More than 2000 people with COVID-19 have died in NSW since the pandemic began, as the state records more than 20,000 new cases of the virus.
Authorities are warning the state is on the cusp of a surge not seen since the Omicron wave hit hard in summer.
The 20,087 new cases announced by Health NSW on Thursday is lower than the 30,402 the previous day.
However, that figure was artificially inflated by a data glitch that included about 10,000 unreported rapid antigen tests from Sunday and Monday.
The previous day’s tally was 10,689 after the state recorded successive weeks of numbers under that benchmark.
Health Minister Brad Hazzard is warning cases are expected to double next month as the new highly transmissible Omicron sub-variant BA2 takes off.

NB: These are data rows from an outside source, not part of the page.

(** The run of [GracefulServe], from the listener acquisition on. *)
Lemma GracefulServe_run server killMaster sigs h :
  let srv0 := mkGracefulServer (server_Addr server) 0 server None in
  let '((err, srv), pre) := createListener P srv0 h in
  match err with
  | Some e =>
      GracefulServe P server killMaster sigs h =
        (Exited 1,
         pre ++ [EvLog (Printf "[ERR] Unable to create a listener: %v." [AErr e]);
                 EvExit 1])
  | None =>
      let launch := EvGoServe server (gs_Listener srv) in
      let pid := syscall_Getpid P (h ++ pre ++ [launch]) in
      let started :=
        EvLog (Printf "[INFO] The server has started (%d)." [AInt pid]) in
      let head := pre ++ [launch; EvGetpid pid; started] in
      let '(o, evs) :=
        handleSignals P (set_PID srv pid) killMaster pid sigs (h ++ head) in
      GracefulServe P server killMaster sigs h =
        match o with
        | Returned None =>
            (Returned (None, None),
             head ++ evs ++ [EvLog (Printf "[INFO] The server has shut down." [])])
        | Returned (Some e) =>
            (Exited 1,
             head ++ evs ++
             [EvLog (Printf "[ERR] The server has shut down: %v" [AErr e]);
              EvExit 1])
        | Exited c => (Exited c, head ++ evs)
        | Blocked => (Blocked, head ++ evs)
        end
  end.
Proof.
  intros srv0.
  pose proof (createListener_keeps P srv0 h) as K.
  unfold GracefulServe. fold srv0. run.
  destruct (createListener P srv0 h) as [[[e|] srv] pre].
  - run. reflexivity.
  - destruct K as (Ks & _). cbn [gs_Server srv0] in Ks.
    run. rewrite Ks. assoc.
    match goal with
    | |- context [handleSignals P ?s ?k ?m ?l ?t] =>
        destruct (handleSignals P s k m l t) as [o evs]
    end.
    destruct o as [[e|]| |]; run; assoc; try rewrite app_nil_r; reflexivity.
Qed.

End Kinds.

Lemma kind_excludes (k : Event -> bool) evs x :
  Forall (fun e => k e = true) evs -> k x = false -> ~ In x evs.
Proof.
  intros F Hx Hin. rewrite Forall_forall in F.
  specialize (F x Hin). congruence.
Qed.

Section ServeFacts.

Variable P : Platform.
Variables (server : http_Server) (killMaster : bool) (sigs : list Signal).
Variable h : History.
(** The dump shows an assembled program instruction by instruction: the
    first line of an instruction holds its index as the address, the
    upper-case name of its opcode and its resolved operand, if it has one;
    an instruction takes four lines of the dump if it is a CONST or a LOAD
    and three otherwise, the last of them empty.  The lines are made for
    every program of fewer than 10^640 instructions, which is within every
    limit of the integer string conversion. *)
Theorem dump_shows_assembled_instruction (source : string) (self : Assembler)
        (prog : list Cmd) (i : nat) (cmd : Cmd) :
  fst (assemble max_str_digits source self) = Ok prog ->
  prog !! i = Some cmd ->
  (Z.of_nat (length prog) < 10 ^ 640 ->
   exists ls, format_cmd max_str_digits cmd = Ok ls) /\
  forall ls,
    format_cmd max_str_digits cmd = Ok ls ->
    exists h,
      head_line max_str_digits (Z.of_nat i)
                (code_points match opcode cmd with
                             | STORE => "STORE"
                             | LOAD => "LOAD"
                             | CONST => "CONST"
                             | BITREV => "BITREV"
                             end)
                (operand cmd) = Ok h /\
      ls !! 0%nat = Some h /\
      length ls = match opcode cmd with
                  | CONST | LOAD => 4%nat
                  | STORE | BITREV => 3%nat
                  end /\
      last ls = Some [].
Proof.
  intros H Hi.
  destruct (assembled_cmd_keys _ _ _ _ _ _ H Hi) as (_ & Hm & _ & Hs).
  pose proof (proj2 (assembled_cmd_address _ _ _ _ H) i cmd Hi) as Ha.
  pose proof (format_cmd_named cmd Hm) as Hfmt. cbv zeta in Hfmt.
  rewrite Ha in Hfmt.
  assert (Hop : match opcode cmd with
                | CONST | LOAD => Some (encoded_operand cmd)
                | _ => None
                end = operand cmd).
  { unfold encoded_operand, operand.
    destruct (opcode cmd); try reflexivity;
      destruct Hs as [[v ->] _]; reflexivity. }
  split.
  - intros Hlen.
    assert (H0 : 0 < 10 ^ 639) by (apply Z.pow_pos_nonneg; lia).
    assert (H24 : 16777215 < 10 ^ 640) by reflexivity.
    pose proof (lookup_lt_Some _ _ _ Hi) as Hlt.
    assert (Hv : forall v, operand cmd = Some v -> - 10 ^ 639 < v < 10 ^ 640).
    { intros v Hv.
      pose proof (assembled_operand_bound _ _ _ _ _ _ _ H Hi Hv) as Hb.
      destruct Hb as [Hb | Hb]; [lia|]. destruct (opcode cmd); lia. }
    assert (Hid : - 10 ^ 639 < opcode_id (opcode cmd) < 10 ^ 640)
      by (pose proof (opcode_id_range (opcode cmd)); lia).
    destruct (proj2 (head_line_made (Z.of_nat i)
                (code_points match opcode cmd with
                             | STORE => "STORE"
                             | LOAD => "LOAD"
                             | CONST => "CONST"
                             | BITREV => "BITREV"
                             end) (operand cmd) Hv)) as [h Hh].
    { apply format_limit_short. lia. }
    destruct (field_line_short "A" "0-5"
                (Fmt.format_b 6 (opcode_id (opcode cmd)))
                (opcode_id (opcode cmd)) Hid) as [la Hfa].
    rewrite Hfmt, Hfa. rewrite <- Hop in Hh, Hv.
    destruct (opcode cmd); rewrite Hh;
      try (eexists; reflexivity);
      match goal with
      | |- context [field_line ?m "B" ?r ?b ?v] =>
          destruct (field_line_short "B" r b v (Hv v eq_refl)) as [lb ->]
      end; eexists; reflexivity.
  - intros ls Hls. rewrite Hfmt in Hls. rewrite <- Hop.
    destruct (opcode cmd);
      match type of Hls with
      | context [head_line ?m ?p ?n ?o] =>
          destruct (head_line m p n o) as [h|e]; [|discriminate Hls]
      end;
      match type of Hls with
      | context [field_line ?m "A" ?r ?b ?v] =>
          destruct (field_line m "A" r b v) as [la|e]; [|discriminate Hls]
      end;
      try match type of Hls with
          | context [field_line ?m "B" ?r ?b ?v] =>
              destruct (field_line m "B" r b v) as [lb|e]; [|discriminate Hls]
          end;
      inversion Hls; subst ls; exists h; repeat split; reflexivity.
Qed.

Lemma is_digit_lower_char (base : Z) (c : ascii) :
  base <= 36 -> is_digit base c = true ->
  PyInt.digit_value (Str.lower_char c) = PyInt.digit_value c.
Proof.
  unfold is_digit. intros Hb Hd. apply Z.ltb_lt in Hd.
  assert (H37 : PyInt.digit_value c <> 37) by lia. revert H37. clear.
  destruct c as [[] [] [] [] [] [] [] []]; intros H37;
    try (exfalso; apply H37; reflexivity); reflexivity.
Qed.

Lemma lower_digit_text (base : Z) (s : string) :
  base <= 36 -> Str.all (is_digit base) s = true ->
  Str.all (is_digit base) (Str.lower s) = true /\
  forall acc, positional base (Str.lower s) acc = positional base s acc.
Proof.
  intros Hb. induction s as [|c s IH]; intros H; [split; reflexivity|].
  simpl in H. apply andb_prop in H as [Hc Hs]. destruct (IH Hs) as [Ha Hp].
  pose proof (is_digit_lower_char base c Hb Hc) as Hl. split.
  - simpl. rewrite Ha. unfold is_digit in *. rewrite Hl, Hc. reflexivity.
  - intros acc. simpl. rewrite Hl. apply Hp.
Qed.

(** A literal behind one of the three prefixes, written with digits of the
    base of the prefix in either case, is the number the digits spell. *)
Lemma parse_number_prefixed (x : ascii) (base : Z) (ds : string) :
  x = "x"%char /\ base = 16 \/ x = "b"%char /\ base = 2 \/
  x = "o"%char /\ base = 8 ->
  ds <> EmptyString ->
  Str.all (is_digit base) ds = true ->
  parse_number max_str_digits (String "0" (String x ds)) =
    Ok (positional base ds 0).
Proof.
  intros Hx Hne Hall.
  assert (Hb : 2 <= base <= 36) by (destruct Hx as [[_ ->]|[[_ ->]|[_ ->]]]; lia).
  destruct (lower_digit_text base ds ltac:(lia) Hall) as [Hla Hlp].
  assert (Hlne : Str.lower ds <> EmptyString) by (destruct ds; [congruence|discriminate]).
  assert (Hpow : PyInt.is_power_of_two base = true)
    by (destruct Hx as [[_ ->]|[[_ ->]|[_ ->]]]; reflexivity).
  unfold parse_number. cbv zeta.
  rewrite strip_plain.
  - change (Str.lower (String "0" (String x ds)))
      with (String "0" (String (Str.lower_char x) (Str.lower ds))).
    rewrite !startswith_two.
    destruct Hx as [[-> ->]|[[-> ->]|[-> ->]]];
      match goal with
      | |- context [Str.lower_char ?c] =>
          let r := eval vm_compute in (Str.lower_char c) in
          change (Str.lower_char c) with r
      end;
      cbn [Ascii.eqb Bool.eqb andb];
      change (Str.drop 2 (String "0" (String ?c (Str.lower ds))))
        with (Str.lower ds);
      (rewrite from_string_digit_text;
       [rewrite Hlp; reflexivity|lia|exact Hlne|exact Hla|
        apply over_limit_power_of_two; reflexivity]).
  - cbn [Str.all].
    rewrite (digit_text_no_space base ds ltac:(lia) Hall).
    destruct Hx as [[-> _]|[[-> _]|[-> _]]]; reflexivity.
Qed.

Apart from Wednesday’s glitch, the latest daily tally is the highest since January 23, when 20,324 cases were recorded.
Mr Hazzard says the same researchers who correctly predicted the Omicron summer surge are forecasting another wave of cases fuelled by the BA2, that will peak next month.
Acting Chief Health Officer Marianne Gale says BA2 will be “by far the dominant strain in NSW” within weeks.
Mr Hazzard says the system remains under strain, with more than 2000 NSW Health staff forced to isolate with COVID-19.
He remains concerned that around two million eligible people are yet to receive their crucial booster vaccine.
NSW Health reports 57.6 per cent of adults have now received a third dose of a vaccine — that’s 61.5 per cent of the eligible population.
Just more than 79 per cent of children aged 12 to 15 have received two doses and 48.6 per cent of children aged 5 to 11 have received a first dose.
Five women died from the virus on Wednesday.
There are 1036 COVID-19 patients in hospital, including 34 people in intensive care and 17 of them require ventilation.
Former AMA president Kerryn Phelps is also warning against COVID complacency, stressing the medium-and long-term affects of the virus can be serious.
“There’s this crazy notion out there that the pandemic’s over … the pandemic is not over,” she told Sydney radio 2GB on Thursday.
“We need to be looking beyond deaths and hospitalisations.
“We are only now after two years starting to understand what the short to long medium term implications are for some people.”
While children might only have mild symptoms, the disease has unknown implications for their cognitive development.
“We are seeing children with long COVID, people of all ages who are developing fatigue, generalised pain, brain fog and other disabilities,” she said.